BEIJING — Here are some initial reactions to President Xi Jinping’s speech on Sunday opening the 20th congress of China’s ruling Communist Party, a week-long event where he is widely expected to win a third leadership term and cement his place as the country’s most powerful ruler since Mao Zedong.
JOHN DELURY, PROFESSOR OF CHINESE STUDIES, YONSEI UNIVERSITY GRADUATE SCHOOL OF INTERNATIONAL STUDIES, SEOUL
“While Xi’s tone was unapologetic, the speech came across as less expansive than five years ago (and thankfully much shorter).
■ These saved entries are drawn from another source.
Section Ctrl.
(** [aiService.compareProposals]: any engine. *)
Variable compare_engine : list Proposal -> envelope (json + Comparison).

(** The number of calls made to the comparison engine, and the response.
    The write-back loop over [comparisonResult.data.vendorScores] and the
    save of the RFP status after a comparison are not modelled; an
    exception there (for instance service data with no iterable
    [vendorScores]) would reach the [catch] and answer 500
    ["Error comparing proposals"] in place of the 200 modelled here. *)
Definition compareProposals (db : DB) (rfpId : nat) : nat * response :=
  if existsb (Nat.eqb rfpId) (db_rfps db) then
    let proposals :=
      map (populate db)
          (filter (fun sp => Nat.eqb (sp_rfpId sp) rfpId && sp_isParsingComplete sp)
                  (db_proposals db)) in
    match proposals with
    | [] => (0%nat, mkResponse 400 false (BMessage "No parsed proposals available for comparison"))
    | [p] =>
        (0%nat,
         match vendorId p with
         | Some v =>
             mkResponse 200 true
               (BSingle "Only one proposal available" (v_id v) (v_name v)
                  "Only one proposal received"
                  ["Single vendor option - no competitive comparison possible"] [p])
         | None =>
             (* [proposals[0].vendorId._id] on [null] throws; the catch answers 500 *)
             mkResponse 500 false
               (BError "Error comparing proposals" "Cannot read properties of null (reading '_id')")
         end)
    | _ =>
        (1%nat,
         match compare_engine proposals with
         | EnvData d _ => mkResponse 200 true (BData d)
         | EnvFail e => mkResponse 500 false (BError "Failed to compare proposals" e)
         end)
    end
  else (0%nat, mkResponse 404 false (BMessage "RFP not found")).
Instead of confidently entering his guaranteed second term, Xi at this Congress is entering uncharted waters of a paramount rule with no set time limit.
“Given the economic and social strain caused by sticking to an increasingly unpopular COVID zero policy, Xi’s speech might sound defensive to many Chinese citizens, insisting that the Party has their best interests in mind. The central concept of the speech seemed to be ‘security’, a word Xi used in myriad ways to justify not only his approach to foreign policy, but also the economy and public health.
“Mao Zedong promised to make people revolutionaries. Deng Xiaoping promised to make them rich. Xi is promising to keep them safe.”
ALFRED WU, ASSOCIATE PROFESSOR, LEE KUAN YEW SCHOOL OF PUBLIC POLICY, NATIONAL UNIVERSITY OF SINGAPORE
“It is obvious that security is Xi’s greatest concern. His narrative is – China faces many dangers, the country is in a war-like state, figuratively, and he is the savior. With this narrative, he can get people to unite around him.
“In the past, Chinese leaders based their legitimacy on their ability to provide economic growth. Now with the economy slowing, Xi tries to shift the basis of legitimacy from economic growth to security – that he can be the one who saves and protects China.”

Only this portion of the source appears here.